About this exercise: Make your reply a word-for-word repeat of the records.
:: Records for this exercise ::
(* ===== verification/Target.v ===== *)
(** * Stable targets: text points, text ranges and preconditions

    Models the targets of [src/src/workspace.rs]: a text point names a unit of a
    block instead of an offset, a text range two of them, and a precondition is
    the digest of what an edit is about to change.  Looking up a block may
    rebuild the cached index of the document, so every operation passes the
    document through. *)

From S2P Require Import Prelude Core Sequence Mark Table Frontmatter Codec Text Block Document.
From S2P Require Import Draft Storage Cursor Descriptor Outline.
From Stdlib Require Import Strings.Byte.

(** ** Data *)

Inductive TextPosition := PosStart | PosEnd | PosUnit (anchor : Anchor).
Record TextPoint := mkPoint { point_block : BlockId; point_position : TextPosition }.
Record TextRange := mkTextRange { range_start : TextPoint; range_end : TextPoint }.

#[export] Instance TextPosition_eq_dec : EqDecision TextPosition.
Proof. solve_decision. Defined.
#[export] Instance TextPoint_eq_dec : EqDecision TextPoint.
Proof. solve_decision. Defined.
#[export] Instance TextRange_eq_dec : EqDecision TextRange.
Proof. solve_decision. Defined.

Inductive WorkspaceTargetError :=
  | TargetBlockNotFound (block_id : BlockId)
  | TargetNotText (block_id : BlockId)
  | TargetInvalidOffset (block_id : BlockId) (offset : nat)
  | TargetInvalidRange
  | WrongBlock (block_id actual_block_id : BlockId) (anchor : OpId)
  | DeletedAnchor (block_id : BlockId) (anchor : OpId)
  | UnknownAnchor (block_id : BlockId) (anchor : OpId)
  | AmbiguousAnchor (block_id : BlockId) (anchor : OpId) (candidate_blocks : list BlockId)
  | PreconditionMismatch.

Inductive TargetPrecondition :=
  | PreText (range : TextRange) (content_digest : N)
  | PreBlock (block_id : BlockId) (content_digest : N)
  | PreTableCell (table_id : BlockId) (row_id : RowId) (column_id : ColumnId) (content_digest : N)
  | PrePlacement (block_id parent after : option BlockId) (structural_digest : N).
#[export] Instance TargetPrecondition_eq_dec : EqDecision TargetPrecondition.
Proof. solve_decision. Defined.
:::
Solution:
(* ===== verification/Target.v ===== *)
(** * Stable targets: text points, text ranges and preconditions

    Models the targets of [src/src/workspace.rs]: a text point names a unit of a
    block instead of an offset, a text range two of them, and a precondition is
    the digest of what an edit is about to change.  Looking up a block may
    rebuild the cached index of the document, so every operation passes the
    document through. *)

From S2P Require Import Prelude Core Sequence Mark Table Frontmatter Codec Text Block Document.
From S2P Require Import Draft Storage Cursor Descriptor Outline.
From Stdlib Require Import Strings.Byte.

(** ** Data *)

Inductive TextPosition := PosStart | PosEnd | PosUnit (anchor : Anchor).
Record TextPoint := mkPoint { point_block : BlockId; point_position : TextPosition }.
Record TextRange := mkTextRange { range_start : TextPoint; range_end : TextPoint }.

#[export] Instance TextPosition_eq_dec : EqDecision TextPosition.
Proof. solve_decision. Defined.
#[export] Instance TextPoint_eq_dec : EqDecision TextPoint.
Proof. solve_decision. Defined.
#[export] Instance TextRange_eq_dec : EqDecision TextRange.
Proof. solve_decision. Defined.

Inductive WorkspaceTargetError :=
  | TargetBlockNotFound (block_id : BlockId)
  | TargetNotText (block_id : BlockId)
  | TargetInvalidOffset (block_id : BlockId) (offset : nat)
  | TargetInvalidRange
  | WrongBlock (block_id actual_block_id : BlockId) (anchor : OpId)
  | DeletedAnchor (block_id : BlockId) (anchor : OpId)
  | UnknownAnchor (block_id : BlockId) (anchor : OpId)
  | AmbiguousAnchor (block_id : BlockId) (anchor : OpId) (candidate_blocks : list BlockId)
  | PreconditionMismatch.

Inductive TargetPrecondition :=
  | PreText (range : TextRange) (content_digest : N)
  | PreBlock (block_id : BlockId) (content_digest : N)
  | PreTableCell (table_id : BlockId) (row_id : RowId) (column_id : ColumnId) (content_digest : N)
  | PrePlacement (block_id parent after : option BlockId) (structural_digest : N).
#[export] Instance TargetPrecondition_eq_dec : EqDecision TargetPrecondition.
Proof. solve_decision. Defined.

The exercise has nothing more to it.